> _Exercise description_:
Gather every line in the records below that contains the word "Inductive".

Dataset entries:
"""

(** * llama_index: document chunking and the retriever query engine

    A shallow embedding of
      - [llama_index/node_parser/node_utils.py]
        ([get_text_splits_from_document], [get_nodes_from_document]) and
      - [llama_index/query_engine/retriever_query_engine.py]
        ([RetrieverQueryEngine]),
    together with the properties their specification states about them.

    Python dictionaries are objects with identity: binding a name to
    [document.metadata] aliases the dictionary, and [dict.update] changes it
    in place for every holder.  Metadata dictionaries therefore live in a
    store indexed by references, and the two functions of [node_utils.py] are
    state transformers over that store.  Exceptions are a second kind of
    outcome of a call; the store survives them. *)

From Stdlib Require Import ZArith String.
From stdpp Require Import base option list gmap strings.

Open Scope Z_scope.

(** ** Outcomes, and state transformers that may raise *)

Inductive PyExn : Type :=
| ValueError (msg : string)
| UpstreamFailure (who : string).

Inductive outcome (A : Type) : Type :=
| Returned (a : A)
| Raised (e : PyExn).
Arguments Returned {A} a.
Arguments Raised {A} e.

Definition Py (S A : Type) : Type := S -> outcome A * S.

Definition ret {S A} (a : A) : Py S A := fun s => (Returned a, s).

Definition bind {S A B} (m : Py S A) (k : A -> Py S B) : Py S B :=
  fun s =>
    match m s with
    | (Returned a, s') => k a s'
    | (Raised e, s') => (Raised e, s')
    end.

Definition raise {S A} (e : PyExn) : Py S A := fun s => (Raised e, s).
Definition get_state {S} : Py S S := fun s => (Returned s, s).
Definition put_state {S} (s : S) : Py S unit := fun _ => (Returned tt, s).

Notation "'let!' x ':=' m 'in' k" := (bind m (fun x => k))
  (at level 10, x name, m at level 100, k at level 200).
Notation "'run!' m 'in' k" := (bind m (fun _ => k))
  (at level 10, m at level 100, k at level 200).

"""

> _Task response_:
Inductive PyExn : Type :=
Inductive outcome (A : Type) : Type :=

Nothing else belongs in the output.